*** Opening of SOURCE MATERIAL ***
Lemma cross_empty_r (fs : list nat) : cross fs [] = [].
Proof. unfold cross. induction fs as [|f fs IH]; [reflexivity|]. cbn. assumption. Qed.

Lemma build_one_empty capacities demands costs :
  ((0 < nF capacities)%nat /\ nW demands = 0%nat)
  \/ (nF capacities = 0%nat /\ (0 < nW demands)%nat) ->
  build capacities demands costs
  = (if decide (nW demands = 0%nat)
     then [Pprint the_facilities; Pprint the_cost]
     else [Pprint the_facilities; Pprint the_cost; Pprint the_CapacityCons],
     Raise ValueError).
Proof.
  intros Hone.
  destruct (Param_list_total capacities) as [c_cap Hcap].
  destruct (Param_list_total demands) as [c_dem Hdem].
  fold (nF capacities) in Hcap. fold (nW demands) in Hdem.
  unfold build. cbv zeta.
  cbn [facilities warehouses set_facilities set_warehouses new_model set_cost
       set_capacity set_demand set_X set_CapacityCons set_DemandCons].
  destruct Hone as [[HnF HnW]|[HnF HnW]].
  - (* no warehouse: the first capacity rule gives a Boolean *)
    rewrite decide_True by assumption.
    revert Hcap Hdem. rewrite HnW. intros Hcap Hdem.
    change (range 0) with (@nil nat). rewrite cross_empty_r.
    destruct (nF capacities) as [|n] eqn:En; [lia|].
    change (range (S n)) with (0%nat :: seq 1 n) in *.
    apply bind_emit_eq. eapply bind_lift_eq; [reflexivity|].
    apply bind_emit_eq. eapply bind_lift_eq; [exact Hcap|].
    eapply bind_lift_eq; [exact Hdem|].
    apply bind_lift_Raise_eq. unfold Constraint. apply indexed_first_raise.
    unfold capacity_rule. cbn [warehouses set_X set_demand set_capacity set_cost
                               set_warehouses Res.mapM Res.bind capacity].
    unfold getitem. unfold Param in Hcap.
    destruct (indexed_lookup_in _ _ _ 0%nat Hcap) as (v & _ & ->); [left|].
    reflexivity.
  - (* no facility: the first demand rule gives a Boolean *)
    rewrite decide_False by lia.
    revert Hcap Hdem. rewrite HnF. intros Hcap Hdem.
    change (range 0) with (@nil nat).
    destruct (nW demands) as [|n] eqn:En; [lia|].
    change (range (S n)) with (0%nat :: seq 1 n) in *.
    apply bind_emit_eq. eapply bind_lift_eq; [reflexivity|].
    apply bind_emit_eq. eapply bind_lift_eq; [exact Hcap|].
    eapply bind_lift_eq; [exact Hdem|].
    eapply bind_lift_eq; [reflexivity|].
    apply bind_emit_eq.
    apply bind_lift_Raise_eq. unfold Constraint. apply indexed_first_raise.
    unfold demand_rule. cbn [facilities set_CapacityCons set_X set_demand set_capacity
                             set_cost set_warehouses set_facilities new_model
                             Res.mapM Res.bind demand].
    unfold getitem. unfold Param in Hdem.
    destruct (indexed_lookup_in _ _ _ 0%nat Hdem) as (v & _ & ->); [left|].
    reflexivity.
Qed.
(** * towr / xpp: contact schedule and end-effector containers

    A shallow embedding of

    - [ContactSchedule] (towr/variables/contact_schedule.cc): the phase
      durations of one end-effector as an optimization variable set, with
      [GetValues], [SetVariables], [GetBounds] and [GetJacobianOfPos];
    - [EndeffectorsBool] (xpp/endeffectors.h): [Invert] and [GetTrueCount].

    The C++ methods are translated into a state-and-error monad over the
    fields of the object.  [double] is kept abstract (class [Scalar]): its
    operations are uninterpreted, and a theorem that needs a fact about
    them lists it as a hypothesis; the facts used hold for IEEE doubles.
    The class is instantiated with binary64 floats, where rounding shows,
    and with exact integers and rationals. *)

From Stdlib Require Import PrimFloat.
From Stdlib Require Import ZArith Lia Bool QArith Qcanon.
From stdpp Require Import base option list gmap sorting strings.

(** ** Machine integers *)

(** [int] is 32 bits wide and [size_t] 64 bits, as on the LP64 targets the
    library is built for.  Values are kept in [Z]; the conversions that the
    C++ code performs implicitly are written out here. *)
Module CInt.

Definition INT_MAX : Z := 2147483647.

(** conversion to [size_t]: reduction modulo 2^64 *)
Definition to_size_t (z : Z) : Z := (z mod 2 ^ 64)%Z.

(** conversion to [int]: reduction modulo 2^32 into the signed range *)
Definition to_int (z : Z) : Z :=
  let w := (z mod 2 ^ 32)%Z in
  if (w <? 2 ^ 31)%Z then w else (w - 2 ^ 32)%Z.
(** What [init] makes of the number it kept: [VInt z] is chosen when [z] is
    not 0; when it is 0, the environment and the default are asked again. *)
Lemma config_round_trip_int (sys : system) (arg env : value) (default z : Z) :
  truthy arg = false \/ z <> 0%Z ->
  py_int sys (py_or (py_or arg env) (VInt default)) = Ok z ->
  py_int sys (py_or (py_or (VInt z) env) (VInt default)) = Ok z.
Proof.
  intros Harg H.
  destruct (Z.eq_dec z 0) as [-> | Hz].
  - rewrite (py_or_falsy (VInt 0)) by reflexivity.
    destruct Harg as [Hf | Hne]; [|congruence].
    rewrite (py_or_falsy arg) in H by exact Hf. exact H.
  - assert (Ht : truthy (VInt z) = true)
      by (simpl; apply negb_true_iff, Z.eqb_neq; exact Hz).
    rewrite (py_or_truthy (VInt z)) by exact Ht.
    rewrite (py_or_truthy (VInt z)) by exact Ht.
    reflexivity.
Qed.

(** In one environment, a configuration built by the constructor is given
    back by [from_dict] from its [to_dict], whatever the arguments were,
    provided that for [timeout] and for [max_retries] the argument was false
    as a condition ([None], [0], the empty string) or the number kept is not
    0.  What is left out is an argument that is true as a condition and that
    [int] turns into 0: [to_dict] writes the 0, which [from_dict] takes for
    an argument not given. *)
Theorem config_dict_round_trip (sys : system)
    (api_login api_secret api_url timeout max_retries : value)
    (c : ConfigClass.t) :
  truthy timeout = false \/ ConfigClass.timeout c <> 0%Z ->
  truthy max_retries = false \/ ConfigClass.max_retries c <> 0%Z ->
  ConfigClass.init sys api_login api_secret api_url timeout max_retries = Ok c ->
  ConfigClass.from_dict sys (ConfigClass.to_dict c) = Ok c.
Proof.
  intros Ht Hr Hinit.
  unfold ConfigClass.from_dict, ConfigClass.to_dict.
  change (dict_get (lit "api_login") _) with (ConfigClass.api_login c).
  change (dict_get (lit "api_secret") _) with (ConfigClass.api_secret c).
  change (dict_get (lit "api_url") _) with (ConfigClass.api_url c).
  change (dict_get (lit "timeout") _) with (VInt (ConfigClass.timeout c)).
  change (dict_get (lit "max_retries") _) with (VInt (ConfigClass.max_retries c)).
  unfold ConfigClass.init in *.
  destruct (py_int sys (py_or (py_or timeout _) _)) as [t|e] eqn:Et;
    [|discriminate Hinit].
  destruct (py_int sys (py_or (py_or max_retries _) _)) as [r|e] eqn:Er;
    [|discriminate Hinit].
  simpl in Hinit. injection Hinit; intros <-. cbn [ConfigClass.api_login
    ConfigClass.api_secret ConfigClass.api_url ConfigClass.timeout
    ConfigClass.max_retries] in *.
  rewrite (config_round_trip_int sys _ _ _ _ Ht Et).
  rewrite (config_round_trip_int sys _ _ _ _ Hr Er).
  simpl. rewrite !py_or_twice.
  rewrite (py_or_truthy (py_or _ (VStr ConfigClass.DEFAULT_API_URL)))
    by (apply py_or_default_truthy; reflexivity).
  rewrite (py_or_truthy (py_or _ (VStr ConfigClass.DEFAULT_API_URL)))
    by (apply py_or_default_truthy; reflexivity).
  reflexivity.
Qed.

(** An environment that sets the login and a timeout of ["0"], read as the
    number 0, and a constructor given the secret and [True] for the
    retries, kept as 1; the rest comes from the defaults. *)
Lemma config_dict_round_trip_witness :
  let sys := mkSystem
               (fun name => if str_eqb name (lit "COREZOID_API_LOGIN")
                            then Some (lit "env-login")
                            else if str_eqb name (lit "COREZOID_TIMEOUT")
                            then Some (lit "0") else None)
               (fun s => Some (int_of_str s)) in
  let c := ConfigClass.mk (VStr (lit "env-login")) (VStr (lit "s3cret"))
             (VStr ConfigClass.DEFAULT_API_URL) 0 1 in
  ConfigClass.init sys VNone (VStr (lit "s3cret")) VNone VNone (VBool true)
    = Ok c /\
  ConfigClass.from_dict sys (ConfigClass.to_dict c) = Ok c.
Proof.
  intros sys c. split; [reflexivity|].
  apply (config_dict_round_trip sys VNone (VStr (lit "s3cret")) VNone VNone
           (VBool true) c).
  - left; reflexivity.
  - right; discriminate.
  - reflexivity.
Defined.

(** The condition is needed: [Config(timeout="0")] keeps the timeout 0, and
    what [from_dict] builds from its [to_dict] has the default of 30. *)
Example config_zero_from_text_not_given_back :
  let sys := mkSystem (fun _ => None) (fun s => Some (int_of_str s)) in
  exists c,
    ConfigClass.init sys VNone VNone VNone (VStr (lit "0")) VNone = Ok c /\
    ConfigClass.timeout c = 0%Z /\
    ConfigClass.from_dict sys (ConfigClass.to_dict c) =
      Ok (ConfigClass.mk VNone VNone (VStr ConfigClass.DEFAULT_API_URL) 30 3).
Proof.
  intros sys.
  exists (ConfigClass.mk VNone VNone (VStr ConfigClass.DEFAULT_API_URL) 0 3).
  repeat split.
Qed.

(** A client that was constructed has credentials that are true as
    conditions, so not [None] and not empty, and an HTTP client with the
    timeout and the retries of its configuration; a configuration object
    given to the constructor is the one kept, whatever the other arguments.
    With credentials and URL that are strings, it is a client of [send]
    whose login and secret are not empty. *)
Theorem constructed_client_has_credentials (sys : system)
    (api_login api_secret api_url : value) (config : option ConfigClass.t)
    (cfg : ConfigClass.t) (http : HTTPClient.t) :
  client_init sys api_login api_secret api_url config = Ok (cfg, http) ->
  truthy (ConfigClass.api_login cfg) = true /\
  truthy (ConfigClass.api_secret cfg) = true /\
  http = HTTPClient.mk (ConfigClass.timeout cfg) (ConfigClass.max_retries cfg) /\
  (forall c, config = Some c -> cfg = c) /\
  (forall login secret url,
     ConfigClass.api_login cfg = VStr login ->
     ConfigClass.api_secret cfg = VStr secret ->
     ConfigClass.api_url cfg = VStr url ->
     login <> [] /\ secret <> [] /\
     client_of cfg http =
       Some (CorezoidClient.mk
               (mkConfig login secret url (ConfigClass.timeout cfg)
                         (ConfigClass.max_retries cfg)) http)).
Proof.
  unfold client_init. intros H.
  assert (Hc : exists c0,
            match config with
            | Some c => Ok c
            | None => ConfigClass.init sys api_login api_secret api_url VNone VNone
            end = Ok c0 /\ (forall c, config = Some c -> c0 = c)).
  { destruct config as [c|].
    - exists c. split; [reflexivity|]. intros c' Hc'. congruence.
    - destruct (ConfigClass.init sys api_login api_secret api_url VNone VNone)
        as [c0|e]; [|discriminate H].
      exists c0. split; [reflexivity | discriminate]. }
  destruct Hc as (c0 & Hc0 & Hsame). rewrite Hc0 in H. simpl in H.
  unfold ConfigClass.validate in H.
  destruct (truthy (ConfigClass.api_login c0)) eqn:El; [|discriminate H].
  destruct (truthy (ConfigClass.api_secret c0)) eqn:Es; [|discriminate H].
  simpl in H. injection H; intros <- <-.
  split; [exact El|]. split; [exact Es|]. split; [reflexivity|].
  split; [exact Hsame|].
  intros login secret url Hl Hsec Hu.
  rewrite Hl in El. rewrite Hsec in Es.
  split; [intros ->; discriminate El|].
  split; [intros ->; discriminate Es|].
  unfold client_of. rewrite Hl, Hsec, Hu. reflexivity.
Qed.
*** Close of SOURCE MATERIAL ***
• **TASK REQUIREMENTS**:
Where the data above reaches the line holding "(cfg : ConfigClass.t)", begin printing, and stop after the line holding "ConfigClass.api_url cfg = VStr url ->". Each line must be reproduced exactly, with nothing else added.

• **TASK ANSWER**:
    (cfg : ConfigClass.t) (http : HTTPClient.t) :
  client_init sys api_login api_secret api_url config = Ok (cfg, http) ->
  truthy (ConfigClass.api_login cfg) = true /\
  truthy (ConfigClass.api_secret cfg) = true /\
  http = HTTPClient.mk (ConfigClass.timeout cfg) (ConfigClass.max_retries cfg) /\
  (forall c, config = Some c -> cfg = c) /\
  (forall login secret url,
     ConfigClass.api_login cfg = VStr login ->
     ConfigClass.api_secret cfg = VStr secret ->
     ConfigClass.api_url cfg = VStr url ->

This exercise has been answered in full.